## The input
§ §

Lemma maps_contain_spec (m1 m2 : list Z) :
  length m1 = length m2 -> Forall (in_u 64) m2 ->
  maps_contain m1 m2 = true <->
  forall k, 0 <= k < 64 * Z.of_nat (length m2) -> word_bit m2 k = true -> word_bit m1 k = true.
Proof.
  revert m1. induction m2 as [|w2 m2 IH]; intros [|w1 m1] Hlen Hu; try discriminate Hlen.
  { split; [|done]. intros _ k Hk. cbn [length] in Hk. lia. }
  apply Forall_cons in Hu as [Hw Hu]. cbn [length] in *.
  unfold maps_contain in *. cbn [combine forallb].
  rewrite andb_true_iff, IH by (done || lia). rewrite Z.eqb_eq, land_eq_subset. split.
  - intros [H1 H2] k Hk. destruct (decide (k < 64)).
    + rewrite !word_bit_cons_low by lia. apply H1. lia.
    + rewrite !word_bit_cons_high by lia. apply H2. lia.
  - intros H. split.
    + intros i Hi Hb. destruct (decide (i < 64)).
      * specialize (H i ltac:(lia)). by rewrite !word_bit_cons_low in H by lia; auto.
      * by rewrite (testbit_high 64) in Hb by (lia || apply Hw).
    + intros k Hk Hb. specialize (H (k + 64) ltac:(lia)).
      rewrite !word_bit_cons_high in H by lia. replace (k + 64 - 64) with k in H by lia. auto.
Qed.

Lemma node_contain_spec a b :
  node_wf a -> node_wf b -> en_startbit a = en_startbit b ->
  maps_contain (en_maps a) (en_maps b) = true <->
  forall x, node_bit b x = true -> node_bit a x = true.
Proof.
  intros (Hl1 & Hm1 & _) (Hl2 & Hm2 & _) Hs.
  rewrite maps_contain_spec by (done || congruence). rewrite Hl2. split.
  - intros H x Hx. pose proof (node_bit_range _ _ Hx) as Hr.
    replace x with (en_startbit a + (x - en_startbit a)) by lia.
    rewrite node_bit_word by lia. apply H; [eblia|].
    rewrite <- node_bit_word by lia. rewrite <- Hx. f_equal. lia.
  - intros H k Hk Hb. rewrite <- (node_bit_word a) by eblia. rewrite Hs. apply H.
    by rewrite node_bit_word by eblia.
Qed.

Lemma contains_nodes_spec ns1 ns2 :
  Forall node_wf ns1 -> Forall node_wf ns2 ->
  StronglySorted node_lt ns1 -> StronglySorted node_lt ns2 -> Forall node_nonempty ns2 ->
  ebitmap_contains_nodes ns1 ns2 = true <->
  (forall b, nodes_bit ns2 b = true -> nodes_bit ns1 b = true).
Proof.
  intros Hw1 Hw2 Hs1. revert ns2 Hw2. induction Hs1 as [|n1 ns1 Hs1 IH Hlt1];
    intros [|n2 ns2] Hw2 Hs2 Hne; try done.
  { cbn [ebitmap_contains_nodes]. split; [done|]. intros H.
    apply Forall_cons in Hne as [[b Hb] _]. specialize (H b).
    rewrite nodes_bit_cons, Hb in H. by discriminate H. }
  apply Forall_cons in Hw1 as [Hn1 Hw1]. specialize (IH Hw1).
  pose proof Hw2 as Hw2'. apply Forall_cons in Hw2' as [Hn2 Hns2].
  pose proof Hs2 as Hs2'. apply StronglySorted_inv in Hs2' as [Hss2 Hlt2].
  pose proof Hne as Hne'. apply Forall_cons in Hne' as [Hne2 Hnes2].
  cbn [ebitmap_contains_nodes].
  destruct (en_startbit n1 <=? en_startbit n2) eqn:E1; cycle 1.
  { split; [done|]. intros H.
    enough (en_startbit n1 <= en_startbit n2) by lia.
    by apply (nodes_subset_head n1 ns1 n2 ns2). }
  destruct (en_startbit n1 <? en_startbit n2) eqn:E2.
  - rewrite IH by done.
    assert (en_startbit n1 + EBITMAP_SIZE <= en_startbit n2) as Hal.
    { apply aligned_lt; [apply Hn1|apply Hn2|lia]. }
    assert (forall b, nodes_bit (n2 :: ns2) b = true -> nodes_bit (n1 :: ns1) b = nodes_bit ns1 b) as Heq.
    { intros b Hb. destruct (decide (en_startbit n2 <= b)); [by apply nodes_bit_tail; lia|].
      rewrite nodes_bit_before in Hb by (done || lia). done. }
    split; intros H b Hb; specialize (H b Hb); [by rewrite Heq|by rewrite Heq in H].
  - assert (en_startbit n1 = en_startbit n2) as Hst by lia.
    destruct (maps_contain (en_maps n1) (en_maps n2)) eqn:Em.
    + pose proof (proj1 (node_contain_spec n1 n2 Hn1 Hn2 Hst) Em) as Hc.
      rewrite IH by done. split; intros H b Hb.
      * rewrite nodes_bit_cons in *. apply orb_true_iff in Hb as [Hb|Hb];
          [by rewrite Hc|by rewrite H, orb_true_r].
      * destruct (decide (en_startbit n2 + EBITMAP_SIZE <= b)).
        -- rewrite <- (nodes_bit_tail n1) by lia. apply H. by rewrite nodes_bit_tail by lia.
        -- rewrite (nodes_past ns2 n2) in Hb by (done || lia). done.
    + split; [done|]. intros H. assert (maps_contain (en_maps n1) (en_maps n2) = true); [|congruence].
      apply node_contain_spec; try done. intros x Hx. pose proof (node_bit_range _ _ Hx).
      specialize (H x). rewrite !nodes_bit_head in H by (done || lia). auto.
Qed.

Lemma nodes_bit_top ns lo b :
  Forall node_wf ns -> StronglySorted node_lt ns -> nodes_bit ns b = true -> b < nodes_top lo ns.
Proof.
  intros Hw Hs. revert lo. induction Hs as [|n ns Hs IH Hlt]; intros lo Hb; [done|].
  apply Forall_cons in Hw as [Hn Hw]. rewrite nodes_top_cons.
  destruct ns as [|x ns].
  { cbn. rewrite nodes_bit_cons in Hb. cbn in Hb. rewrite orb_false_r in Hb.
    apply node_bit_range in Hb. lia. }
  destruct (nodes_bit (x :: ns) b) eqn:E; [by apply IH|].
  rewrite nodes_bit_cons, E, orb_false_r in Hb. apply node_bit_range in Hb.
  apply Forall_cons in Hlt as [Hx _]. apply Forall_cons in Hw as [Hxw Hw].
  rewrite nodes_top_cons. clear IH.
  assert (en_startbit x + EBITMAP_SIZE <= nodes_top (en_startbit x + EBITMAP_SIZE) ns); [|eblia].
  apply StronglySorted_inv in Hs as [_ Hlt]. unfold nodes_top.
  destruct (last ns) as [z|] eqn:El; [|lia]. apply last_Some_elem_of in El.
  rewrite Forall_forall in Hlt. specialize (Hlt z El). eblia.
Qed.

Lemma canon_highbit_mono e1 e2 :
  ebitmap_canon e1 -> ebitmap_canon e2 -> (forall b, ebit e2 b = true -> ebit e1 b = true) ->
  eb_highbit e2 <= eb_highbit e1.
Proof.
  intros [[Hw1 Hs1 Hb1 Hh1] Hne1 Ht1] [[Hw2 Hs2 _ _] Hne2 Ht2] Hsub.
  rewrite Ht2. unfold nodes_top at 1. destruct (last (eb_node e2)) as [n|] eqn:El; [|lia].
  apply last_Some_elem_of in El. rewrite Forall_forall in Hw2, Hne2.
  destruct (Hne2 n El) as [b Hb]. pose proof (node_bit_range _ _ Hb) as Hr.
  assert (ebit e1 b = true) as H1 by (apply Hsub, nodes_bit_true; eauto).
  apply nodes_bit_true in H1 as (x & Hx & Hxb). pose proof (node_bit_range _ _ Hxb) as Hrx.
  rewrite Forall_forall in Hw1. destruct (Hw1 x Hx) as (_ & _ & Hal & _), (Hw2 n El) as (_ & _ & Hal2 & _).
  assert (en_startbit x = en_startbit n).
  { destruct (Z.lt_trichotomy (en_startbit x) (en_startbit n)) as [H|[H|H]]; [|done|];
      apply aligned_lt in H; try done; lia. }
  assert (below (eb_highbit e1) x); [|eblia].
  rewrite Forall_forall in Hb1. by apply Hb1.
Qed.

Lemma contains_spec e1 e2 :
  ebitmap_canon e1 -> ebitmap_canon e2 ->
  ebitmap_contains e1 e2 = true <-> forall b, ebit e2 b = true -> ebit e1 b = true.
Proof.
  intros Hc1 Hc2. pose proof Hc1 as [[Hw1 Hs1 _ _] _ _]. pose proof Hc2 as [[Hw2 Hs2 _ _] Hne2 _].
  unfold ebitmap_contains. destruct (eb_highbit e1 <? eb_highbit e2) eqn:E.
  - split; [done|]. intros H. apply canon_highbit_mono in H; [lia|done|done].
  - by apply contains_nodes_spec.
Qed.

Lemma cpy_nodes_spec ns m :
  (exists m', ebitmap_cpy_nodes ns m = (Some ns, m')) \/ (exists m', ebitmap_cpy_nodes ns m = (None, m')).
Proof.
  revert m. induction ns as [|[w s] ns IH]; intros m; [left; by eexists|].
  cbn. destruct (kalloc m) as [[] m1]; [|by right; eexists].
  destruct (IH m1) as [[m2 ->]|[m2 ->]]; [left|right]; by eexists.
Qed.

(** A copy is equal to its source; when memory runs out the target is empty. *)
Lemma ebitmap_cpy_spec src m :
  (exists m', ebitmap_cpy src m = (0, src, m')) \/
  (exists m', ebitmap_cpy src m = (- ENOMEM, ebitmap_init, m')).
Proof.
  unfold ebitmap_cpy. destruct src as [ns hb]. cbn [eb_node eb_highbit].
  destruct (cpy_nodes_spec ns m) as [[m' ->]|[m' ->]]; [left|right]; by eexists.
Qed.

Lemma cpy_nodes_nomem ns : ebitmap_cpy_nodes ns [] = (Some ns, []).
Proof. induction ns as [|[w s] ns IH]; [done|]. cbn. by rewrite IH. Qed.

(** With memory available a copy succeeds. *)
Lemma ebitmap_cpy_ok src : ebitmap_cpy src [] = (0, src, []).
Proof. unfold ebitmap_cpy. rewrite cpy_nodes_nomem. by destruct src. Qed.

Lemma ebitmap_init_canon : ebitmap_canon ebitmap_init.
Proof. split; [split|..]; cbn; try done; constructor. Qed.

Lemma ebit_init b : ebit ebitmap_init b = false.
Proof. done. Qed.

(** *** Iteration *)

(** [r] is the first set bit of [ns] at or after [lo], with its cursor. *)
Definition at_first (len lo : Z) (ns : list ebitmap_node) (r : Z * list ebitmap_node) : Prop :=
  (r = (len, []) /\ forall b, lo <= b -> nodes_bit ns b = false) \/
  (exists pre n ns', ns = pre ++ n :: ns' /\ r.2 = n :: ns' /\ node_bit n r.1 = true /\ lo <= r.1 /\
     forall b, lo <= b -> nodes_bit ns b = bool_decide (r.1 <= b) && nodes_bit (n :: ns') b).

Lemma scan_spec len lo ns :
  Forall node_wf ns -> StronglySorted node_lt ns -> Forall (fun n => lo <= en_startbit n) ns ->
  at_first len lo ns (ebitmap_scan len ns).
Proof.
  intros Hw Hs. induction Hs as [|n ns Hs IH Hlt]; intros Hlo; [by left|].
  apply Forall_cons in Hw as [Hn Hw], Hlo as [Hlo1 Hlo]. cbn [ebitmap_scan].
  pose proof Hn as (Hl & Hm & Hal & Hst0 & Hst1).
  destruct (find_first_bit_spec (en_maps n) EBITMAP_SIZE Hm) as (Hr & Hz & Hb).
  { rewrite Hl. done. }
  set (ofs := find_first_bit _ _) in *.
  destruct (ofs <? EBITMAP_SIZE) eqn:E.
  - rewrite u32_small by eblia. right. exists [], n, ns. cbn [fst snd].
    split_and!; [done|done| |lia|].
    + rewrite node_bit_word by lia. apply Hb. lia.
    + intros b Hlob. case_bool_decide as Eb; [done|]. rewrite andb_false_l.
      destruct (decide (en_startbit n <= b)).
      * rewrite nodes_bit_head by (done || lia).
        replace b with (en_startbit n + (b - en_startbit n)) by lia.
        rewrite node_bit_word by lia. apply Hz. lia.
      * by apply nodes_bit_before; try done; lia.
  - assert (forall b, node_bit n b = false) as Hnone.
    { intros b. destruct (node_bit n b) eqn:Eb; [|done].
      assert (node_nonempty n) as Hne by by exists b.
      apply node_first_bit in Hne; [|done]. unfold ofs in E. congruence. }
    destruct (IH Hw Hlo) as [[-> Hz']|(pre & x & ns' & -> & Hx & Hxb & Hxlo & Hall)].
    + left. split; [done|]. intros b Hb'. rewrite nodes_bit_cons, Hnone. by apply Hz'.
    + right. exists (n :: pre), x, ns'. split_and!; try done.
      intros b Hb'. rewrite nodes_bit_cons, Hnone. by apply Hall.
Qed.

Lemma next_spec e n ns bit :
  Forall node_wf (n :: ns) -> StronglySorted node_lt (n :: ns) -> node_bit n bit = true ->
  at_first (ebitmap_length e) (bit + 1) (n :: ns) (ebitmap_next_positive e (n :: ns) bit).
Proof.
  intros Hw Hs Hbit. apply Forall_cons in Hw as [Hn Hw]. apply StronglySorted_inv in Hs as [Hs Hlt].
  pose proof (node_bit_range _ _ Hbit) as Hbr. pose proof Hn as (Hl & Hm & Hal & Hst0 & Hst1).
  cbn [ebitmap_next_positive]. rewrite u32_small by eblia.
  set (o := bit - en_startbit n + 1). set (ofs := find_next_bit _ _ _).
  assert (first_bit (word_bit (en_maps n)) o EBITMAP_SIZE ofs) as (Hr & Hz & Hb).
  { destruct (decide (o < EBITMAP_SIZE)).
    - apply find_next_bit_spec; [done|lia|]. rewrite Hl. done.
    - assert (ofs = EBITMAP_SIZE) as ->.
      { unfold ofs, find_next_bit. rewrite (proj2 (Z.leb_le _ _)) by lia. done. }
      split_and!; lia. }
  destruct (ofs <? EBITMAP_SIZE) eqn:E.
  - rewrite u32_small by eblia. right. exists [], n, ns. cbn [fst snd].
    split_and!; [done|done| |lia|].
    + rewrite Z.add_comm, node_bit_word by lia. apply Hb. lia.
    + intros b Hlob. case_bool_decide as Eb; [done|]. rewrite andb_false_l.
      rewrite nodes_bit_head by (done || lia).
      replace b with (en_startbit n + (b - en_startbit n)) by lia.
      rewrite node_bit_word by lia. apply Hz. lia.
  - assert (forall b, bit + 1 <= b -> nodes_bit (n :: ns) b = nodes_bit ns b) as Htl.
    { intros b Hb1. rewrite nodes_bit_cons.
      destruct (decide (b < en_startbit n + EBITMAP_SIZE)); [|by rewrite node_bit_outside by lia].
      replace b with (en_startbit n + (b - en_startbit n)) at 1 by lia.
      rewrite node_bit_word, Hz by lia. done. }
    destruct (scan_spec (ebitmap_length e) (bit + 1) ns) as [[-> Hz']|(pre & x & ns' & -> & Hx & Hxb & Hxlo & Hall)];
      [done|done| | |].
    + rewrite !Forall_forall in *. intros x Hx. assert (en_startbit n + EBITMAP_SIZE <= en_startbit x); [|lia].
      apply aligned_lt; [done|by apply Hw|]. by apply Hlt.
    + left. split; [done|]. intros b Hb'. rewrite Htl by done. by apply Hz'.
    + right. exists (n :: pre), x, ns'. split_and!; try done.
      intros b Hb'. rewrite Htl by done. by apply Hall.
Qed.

§ §

## Exercise
What the answer needs is every line from the data above with "congruence" in it.

## Solved problem
  rewrite maps_contain_spec by (done || congruence). rewrite Hl2. split.
    + split; [done|]. intros H. assert (maps_contain (en_maps n1) (en_maps n2) = true); [|congruence].
      apply node_first_bit in Hne; [|done]. unfold ofs in E. congruence. }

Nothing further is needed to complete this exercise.